El pobre William no ha tenido la suerte de tener una mamá como la mía y la vida, las circunstancias o una simple predisposición genética le han llevado a convertirse en un ser miserable, mezquino, maleducado, impertinente y cretino. Pensándolo bien, hasta me da pena. ¡Qué horror vivir con uno mismo siendo así!
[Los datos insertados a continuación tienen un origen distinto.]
(* ===== verification/NetMapRouteRules.v ===== *)
(** * Firewall rules of routes
      (generateRouteFirewallRules in firewall_rule.go; getRulePeers,
      getRouteFirewallRules in networkmap_components.go)

    A routing peer forwards traffic only for rules that list the addresses of
    their source peers.  Duplicates are removed by concatenated identifiers;
    no port or range is lost by it. *)

From Stdlib Require Import ZArith Lia Ascii String.
From stdpp Require Import base gmap strings numbers list fin_maps.
From S2P Require Import Prelude Netip GoStrings AddrText I2pSam NetMapTypes NetMapCalc NetMapConn.

(** ** What a rule says *)

(** The peer [id] is a source of the rule. *)
Definition rule_source (c : NetworkMapComponents) (rule : PolicyRule) (id : gostring) : Prop :=
  in_groups c (pr_Sources rule) id \/
  (isPeerResource (pr_SourceResource rule) = true /\ id = res_ID (pr_SourceResource rule)).

(** The ports of the rule, for a routed network. *)
Definition rule_port (rule : PolicyRule) (x : Z) : Prop :=
  (pr_Ports rule = [] /\ pr_PortRanges rule = []) \/
  (exists s, s ∈ pr_Ports rule /\ ParseUint s 16 = Some x) \/
  (pr_Ports rule = [] /\ exists r, r ∈ pr_PortRanges rule /\ (rp_Start r <= x <= rp_End r)%Z).

(** The port a route firewall rule matches; no port and no range is every
    port. *)
Definition rf_opens (rf : RouteFirewallRule) (x : Z) : Prop :=
  (rf_Port rf = 0%Z /\ rf_PortRange rf = mkRange 0 0) \/ rf_Port rf = x \/
  (rp_Start (rf_PortRange rf) <= x <= rp_End (rf_PortRange rf))%Z.

(** The addresses of peers as source ranges. *)
Definition v4_text (p : Peer) : gostring := Addr_String (p_IP p) ++ lit "/32".
Definition v6_text (p : Peer) : gostring := Addr_String (p_IPv6 p) ++ lit "/128".

Definition source_text (p : Peer) (s : gostring) : Prop :=
  s = v4_text p \/ (IsValid (p_IPv6 p) = true /\ s = v6_text p).

(** ** Removal of duplicates *)
Section unseen.
Context {A : Type} (idf : A -> gostring) (newf : A -> list RouteFirewallRule).

Definition add_all (st : idset * list RouteFirewallRule) (l : list A) : idset * list RouteFirewallRule :=
  foldl (fun st x => addUnseen st (idf x) (newf x)) st l.

Lemma add_all_sound l st rf : rf ∈ (add_all st l).2 -> rf ∈ st.2 \/ exists x, x ∈ l /\ rf ∈ newf x.
Proof.
  revert st. induction l as [|x l IH]; intros st; [by left|]. cbn [add_all foldl]. intros [Hin|(y & Hy & ?)]%IH.
  - unfold addUnseen in Hin. destruct (decide _); [by left|]. cbn in Hin.
    apply elem_of_app in Hin as [?|?]; [by left|]. right. exists x. split; [by left|done].
  - right. exists y. split; [by right|done].
Qed.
Aunque Dios aprieta, pero no ahoga. Al cabo de una hora entra Flavio en la oficina y se deshace en halagos por nuestro trabajo. Una de cal y otra de arena. Supongo que la realidad no es ni una ni otra, sino un término medio. ¡Pero qué fácil serían las cosas sin los Williams-cretinos de turno…!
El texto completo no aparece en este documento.